Gastroenterology Department, Georges Pompidou European Hospital, Paris, France; Paris Descartes University, Paris, France.
Gastroenterology Department, Georges Pompidou European Hospital, Paris, France; Paris Descartes University, Paris, France.
Am J Med. 2015 Dec;128(12):1363.e1-8. doi: 10.1016/j.amjmed.2015.07.029. Epub 2015 Aug 17.
Chronic mesenteric ischemia is a rare disease with nonspecific clinical symptoms, such as chronic postprandial abdominal pain and weight loss. Diagnostic modalities and revascularization techniques have evolved during the past 20 years. The significance of stenosis in a single splanchnic vessel remains unclear. Our aims were to assess the outcomes of 2 revascularization techniques and report on the diagnostic modalities of splanchnic vessel stenoses.
The demographic data, medical history, technical characteristics, and outcomes of the revascularization procedures were recorded for all of the patients admitted for endovascular revascularization or open surgical revascularization of the splanchnic vessels as treatment for chronic mesenteric ischemia in our tertiary referral center since 2000.
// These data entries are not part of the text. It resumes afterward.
(** The subnet as returned to the API; [sd_gateway_ip = None] when the
    key is absent, [Some None] when it is present and holds [None]. *)
Record subnet_dict : Type := {
  sd_id : string;
  sd_name : string;
  sd_tenant_id : string;
  sd_network_id : string;
  sd_ip_version : Z;
  sd_dns_nameservers : list string;
  sd_cidr : string;
  sd_enable_dhcp : bool;
  sd_routes : list route_dict;
  sd_host_routes : list host_route;
  sd_gateway_ip : option (option string)
}.

Definition set_dns_nameservers (d : subnet_dict) (l : list string) : subnet_dict :=
  {| sd_id := sd_id d; sd_name := sd_name d; sd_tenant_id := sd_tenant_id d;
     sd_network_id := sd_network_id d; sd_ip_version := sd_ip_version d;
     sd_dns_nameservers := l; sd_cidr := sd_cidr d;
     sd_enable_dhcp := sd_enable_dhcp d; sd_routes := sd_routes d;
     sd_host_routes := sd_host_routes d; sd_gateway_ip := sd_gateway_ip d |}.

Definition set_host_routes (d : subnet_dict) (l : list host_route) : subnet_dict :=
  {| sd_id := sd_id d; sd_name := sd_name d; sd_tenant_id := sd_tenant_id d;
     sd_network_id := sd_network_id d; sd_ip_version := sd_ip_version d;
     sd_dns_nameservers := sd_dns_nameservers d; sd_cidr := sd_cidr d;
     sd_enable_dhcp := sd_enable_dhcp d; sd_routes := sd_routes d;
     sd_host_routes := l; sd_gateway_ip := sd_gateway_ip d |}.

Definition set_gateway_ip (d : subnet_dict) (g : option string) : subnet_dict :=
  {| sd_id := sd_id d; sd_name := sd_name d; sd_tenant_id := sd_tenant_id d;
     sd_network_id := sd_network_id d; sd_ip_version := sd_ip_version d;
     sd_dns_nameservers := sd_dns_nameservers d; sd_cidr := sd_cidr d;
     sd_enable_dhcp := sd_enable_dhcp d; sd_routes := sd_routes d;
     sd_host_routes := sd_host_routes d; sd_gateway_ip := Some g |}.

Record route_request : Type := {
  rreq_subnet_id : string;
  rreq_cidr : string;
  rreq_gateway : option string
}.

(** The body of a create-port request: [fixed_ips] and [mac_address] are
    dropped, the rest goes to [port_create]. *)
Record port_request : Type := {
  preq_network_id : string;
  preq_fixed_ips : option (list (string * string));
  preq_mac_address : option string;
  preq_rest : list (string * string)
}.

Record port_kwargs : Type := {
  pkw_addresses : list IPAddress;
  pkw_mac_address : Z;
  pkw_backend_key : string;
  pkw_id : string;
  pkw_network_id : string;
  pkw_rest : list (string * string)
}.
Lemma fetch_catalog_401_cached (w : world) (k : string) name locations r :
  cached k w ->
  catalog_response w (snd (get_data_for_indicator self name locations w)) = Some r ->
  status_code r = 401%Z ->
  fst (get_data_for_indicator self name locations w)
  = Raise (Exception (wrapped name (not_found_message name))).
Proof.
  intros C.
  destruct (get_data_for_indicator self name locations w) as [res w'] eqn:R.
  cbn [fst snd]. revert R.
  unfold get_data_for_indicator, try_except, get_data_for_indicator_body.
  unfold bind at 1. rewrite (get_api_key_cached w k C).
  pose proof C as [_ T]. cbn [truthy_key]. rewrite T. cbn [negb].
  unfold bind at 1. rewrite (get_indicator_names_cached w k C). cbn zeta.
  destruct (ex_outcome (indicators_exchange self k w)) as [m|r1] eqn:X;
    [|destruct (status_code r1 =? 200)%Z eqn:S2;
      [destruct (json r1) as [m|v] eqn:J; [|destruct (catalog_of v) as [cat|e] eqn:Cat]
      |destruct (status_code r1 =? 401)%Z eqn:S4]];
    run; repeat split_match; response_cases.
Qed.

Lemma fetch_data_status_cached (w : world) (k : string) name locations r :
  cached k w ->
  data_response w (snd (get_data_for_indicator self name locations w)) = Some r ->
  status_code r <> 200%Z -> status_code r <> 401%Z ->
  fst (get_data_for_indicator self name locations w)
  = Raise (Exception (wrapped name (str_int (status_code r)))).
Proof.
  intros C.
  destruct (get_data_for_indicator self name locations w) as [res w'] eqn:R.
  cbn [fst snd]. revert R.
  unfold get_data_for_indicator, try_except, get_data_for_indicator_body.
  unfold bind at 1. rewrite (get_api_key_cached w k C).
  pose proof C as [_ T]. cbn [truthy_key]. rewrite T. cbn [negb].
  unfold bind at 1. rewrite (get_indicator_names_cached w k C). cbn zeta.
  destruct (ex_outcome (indicators_exchange self k w)) as [m|r1] eqn:X;
    [|destruct (status_code r1 =? 200)%Z eqn:S2;
      [destruct (json r1) as [m|v] eqn:J; [|destruct (catalog_of v) as [cat|e] eqn:Cat]
      |destruct (status_code r1 =? 401)%Z eqn:S4]];
    run; repeat split_match; response_cases.
Qed.

Lemma fetch_without_key (w : world) name locations :
  _get_api_key self w = (Ok None, w) ->
  get_data_for_indicator self name locations w = (Ok [], w).
Proof.
  intros E. unfold get_data_for_indicator, try_except, get_data_for_indicator_body, bind.
  rewrite E. reflexivity.
Qed.

(** C9: when the catalog request of [get_data_for_indicator] is answered
    with 401, the call does not return an empty table: the catalog is
    empty, the name is not found, and the wrapped not-found error is
    raised. *)
Theorem fetch_raises_on_catalog_401 (w : world) name locations r :
  catalog_response w (snd (get_data_for_indicator self name locations w)) = Some r ->
  status_code r = 401%Z ->
  fst (get_data_for_indicator self name locations w)
  = Raise (Exception ("Error fetching data for " ++ name
                        ++ ": Indicator name '" ++ name ++ "' not found")).
Proof.
  destruct (get_api_key_cases w) as [(k & w' & E & C & S & _)|E].
  - rewrite (get_data_for_indicator_resolved w w' k name locations E C),
      (catalog_response_same w w' _ S).
    apply (fetch_catalog_401_cached w' k name locations r C).
  - rewrite (fetch_without_key w name locations E). cbn [snd].
    rewrite (proj1 (response_none w w eq_refl)). discriminate.
Qed.

Lemma fetch_data_status (w : world) name locations r :
  data_response w (snd (get_data_for_indicator self name locations w)) = Some r ->
  status_code r <> 200%Z -> status_code r <> 401%Z ->
  fst (get_data_for_indicator self name locations w)
  = Raise (Exception (wrapped name (str_int (status_code r)))).
Proof.
  destruct (get_api_key_cases w) as [(k & w' & E & C & S & _)|E].
  - rewrite (get_data_for_indicator_resolved w w' k name locations E C),
      (data_response_same w w' _ S).
    apply (fetch_data_status_cached w' k name locations r C).
  - rewrite (fetch_without_key w name locations E). cbn [snd].
    rewrite (proj2 (response_none w w eq_refl)). discriminate.
Qed.

Lemma fetch_errors_wrapped (w : world) name locations e :
  fst (get_data_for_indicator self name locations w) = Raise e ->
  exists cause,
    fst (get_data_for_indicator_body self name locations w) = Raise cause
    /\ e = Exception (wrapped name (str_exn cause)).
Proof.
  unfold get_data_for_indicator, try_except, raise.
  destruct (get_data_for_indicator_body self name locations w) as [[df|cause] w'];
    cbn; intros E; [discriminate|].
  exists cause. split; congruence.
Qed.

(** C8: when the data request of a time-series fetch is answered with a
    status that is neither 200 nor 401, the call raises an error whose
    message holds the indicator name and the status code; and whatever
    exception leaves the call is the exception raised inside it,
    wrapped in a message that starts with the indicator name. *)
Theorem fetch_errors_name_the_indicator (w : world) name locations :
  (forall r,
      data_response w (snd (get_data_for_indicator self name locations w)) = Some r ->
      status_code r <> 200%Z -> status_code r <> 401%Z ->
      exists msg,
        fst (get_data_for_indicator self name locations w) = Raise (Exception msg)
        /\ msg = "Error fetching data for " ++ name ++ ": " ++ str_int (status_code r)
        /\ contains_str name msg = true
        /\ contains_str (str_int (status_code r)) msg = true)
  /\ (forall e,
        fst (get_data_for_indicator self name locations w) = Raise e ->
        exists cause,
          fst (get_data_for_indicator_body self name locations w) = Raise cause
          /\ e = Exception ("Error fetching data for " ++ name ++ ": " ++ str_exn cause)
          /\ contains_str name (str_exn e) = true).
Proof.
  split.
  - intros r D S2 S4. eexists. split; [apply (fetch_data_status w name locations r D S2 S4)|].
    split; [reflexivity|]. split.
    + apply (contains_str_app name "Error fetching data for ").
    + unfold wrapped.
      rewrite <- (string_app_assoc name ": " (str_int (status_code r))).
      apply contains_str_last.
  - intros e E. destruct (fetch_errors_wrapped w name locations e E) as (cause & B & ->).
    exists cause. repeat split; auto.
    apply (contains_str_app name "Error fetching data for ").
Qed.

(** C5: when the credential resolves and the name is not a key of the
    catalog the call has just fetched, [get_data_for_indicator] raises
    an error whose message holds the name; the call ends in the world
    the catalog fetch left, so no data of any indicator is requested or
    returned. *)
Theorem fetch_unknown_indicator_raises (w : world) name locations k catalog :
  fst (_get_api_key self w) = Ok (Some k) ->
  fst (get_indicator_names self (snd (_get_api_key self w))) = Ok catalog ->
  pydict_get (VStr name) catalog = None ->
  exists msg,
    get_data_for_indicator self name locations w
    = (Raise (Exception msg), snd (get_indicator_names self (snd (_get_api_key self w))))
    /\ msg = "Error fetching data for " ++ name
               ++ ": Indicator name '" ++ name ++ "' not found"
    /\ contains_str name msg = true.
Proof.
  intros K N L. eexists. split; [|split; [reflexivity|]].
  - destruct (get_api_key_cases w) as [(k' & w' & E & C & _)|E];
      rewrite E in *; cbn [fst snd] in *; [|discriminate].
    injection K as ->.
    unfold get_data_for_indicator, try_except, get_data_for_indicator_body, bind.
    rewrite E. destruct C as [_ T]. cbn [truthy_key]. rewrite T. cbn [negb].
    destruct (get_indicator_names self w') as [res w2]. cbn [fst snd] in *.
    subst res. rewrite L. reflexivity.
  - apply (contains_str_app name "Error fetching data for ").
Qed.

(** *** Records *)

Lemma nested_name_absent (field : string) (d : list (string * pyobj)) :
  name_absent field d -> nested_name (VDict d) field = Ok (VStr "Unknown").
Proof.
  unfold nested_name, name_absent. cbn.
  intros [E|(nested & E & N)]; rewrite E; cbn; [|rewrite N]; reflexivity.
Qed.

(** C7: for a response item whose [location] (or [variant]) key is
    missing or holds a dict without a [name] key, the expression that
    computes that field does not raise and yields ["Unknown"], and so
    does that field of the record built from the item. *)
Theorem missing_names_default_to_unknown (d : list (string * pyobj)) :
  (name_absent "location" d ->
   nested_name (VDict d) "location" = Ok (VStr "Unknown")
   /\ forall r, make_record (VDict d) = Ok r -> location r = VStr "Unknown")
  /\ (name_absent "variant" d ->
      nested_name (VDict d) "variant" = Ok (VStr "Unknown")
      /\ forall r, make_record (VDict d) = Ok r -> variant r = VStr "Unknown")
  /\ (name_absent "location" d -> name_absent "variant" d ->
      exists r, make_record (VDict d) = Ok r
                /\ location r = VStr "Unknown" /\ variant r = VStr "Unknown").
Proof.
  split; [|split].
  - intros A. pose proof (nested_name_absent _ _ A) as E. split; [exact E|].
    intros r. unfold make_record. rewrite E. cbn.
    destruct (dict_get "timeLabel" d), (dict_get "value" d); cbn;
      destruct (nested_name (VDict d) "variant"); cbn; intros [= <-]; reflexivity.
  - intros A. pose proof (nested_name_absent _ _ A) as E. split; [exact E|].
    intros r. unfold make_record. rewrite E. cbn.
    destruct (dict_get "timeLabel" d), (dict_get "value" d); cbn;
      destruct (nested_name (VDict d) "location"); cbn; intros [= <-]; reflexivity.
  - intros A B. unfold make_record.
    rewrite (nested_name_absent _ _ A), (nested_name_absent _ _ B). cbn.
    destruct (dict_get "timeLabel" d), (dict_get "value" d); cbn;
      eexists; repeat split.
Qed.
Fifty-four patients were included in this study: 43 received endovascular revascularization, and 11 had open surgical revascularization. The symptoms were abdominal pain, weight loss, and diarrhea in 98%, 53%, and 25% of the cases, respectively. Computed tomography angiography was the key diagnostic tool for 60% of the patients. A single-vessel stenosis was found in one-third of the patients. Endovascular and open revascularization had similar early and late outcomes, and no 30-day mortality was observed. However, we did observe higher morbidity in the open revascularization group (73% vs 19%, P <.03).
Chronic mesenteric ischemia may be diagnosed in the presence of a splanchnic syndrome and stenosis of a single splanchnic vessel, typically assessed using computed tomography angiography. In selected patients, endovascular revascularization had similar efficacy as, and lower complication rates than open revascularization.
慢性肠系膜缺血是一种罕见疾病,其临床症状不具有特异性,如慢性餐后腹痛和体重减轻。在过去的 20 年中,诊断方法和血运重建技术不断发展。单一内脏血管狭窄的意义尚不清楚。我们的目的是评估两种血运重建技术的结果,并报告内脏血管狭窄的诊断方法。
记录了 2000 年以来在我们的三级转诊中心因慢性肠系膜缺血接受内脏血管腔内或开放手术血运重建治疗的所有患者的人口统计学数据、病史、技术特征和血运重建结果。
本研究共纳入 54 例患者:43 例行腔内血管重建,11 例行开放手术血管重建。98%、53%和 25%的患者分别表现为腹痛、体重减轻和腹泻。60%的患者的主要诊断工具为 CT 血管造影。三分之一的患者存在单支血管狭窄。腔内和开放血运重建的早期和晚期结果相似,无 30 天死亡率。然而,我们确实观察到开放血运重建组的发病率更高(73%比 19%,P <.03)。
存在内脏综合征和单一内脏血管狭窄时可能诊断为慢性肠系膜缺血,通常使用 CT 血管造影评估。在选择的患者中,腔内血管重建的疗效与开放血管重建相似,并发症发生率较低。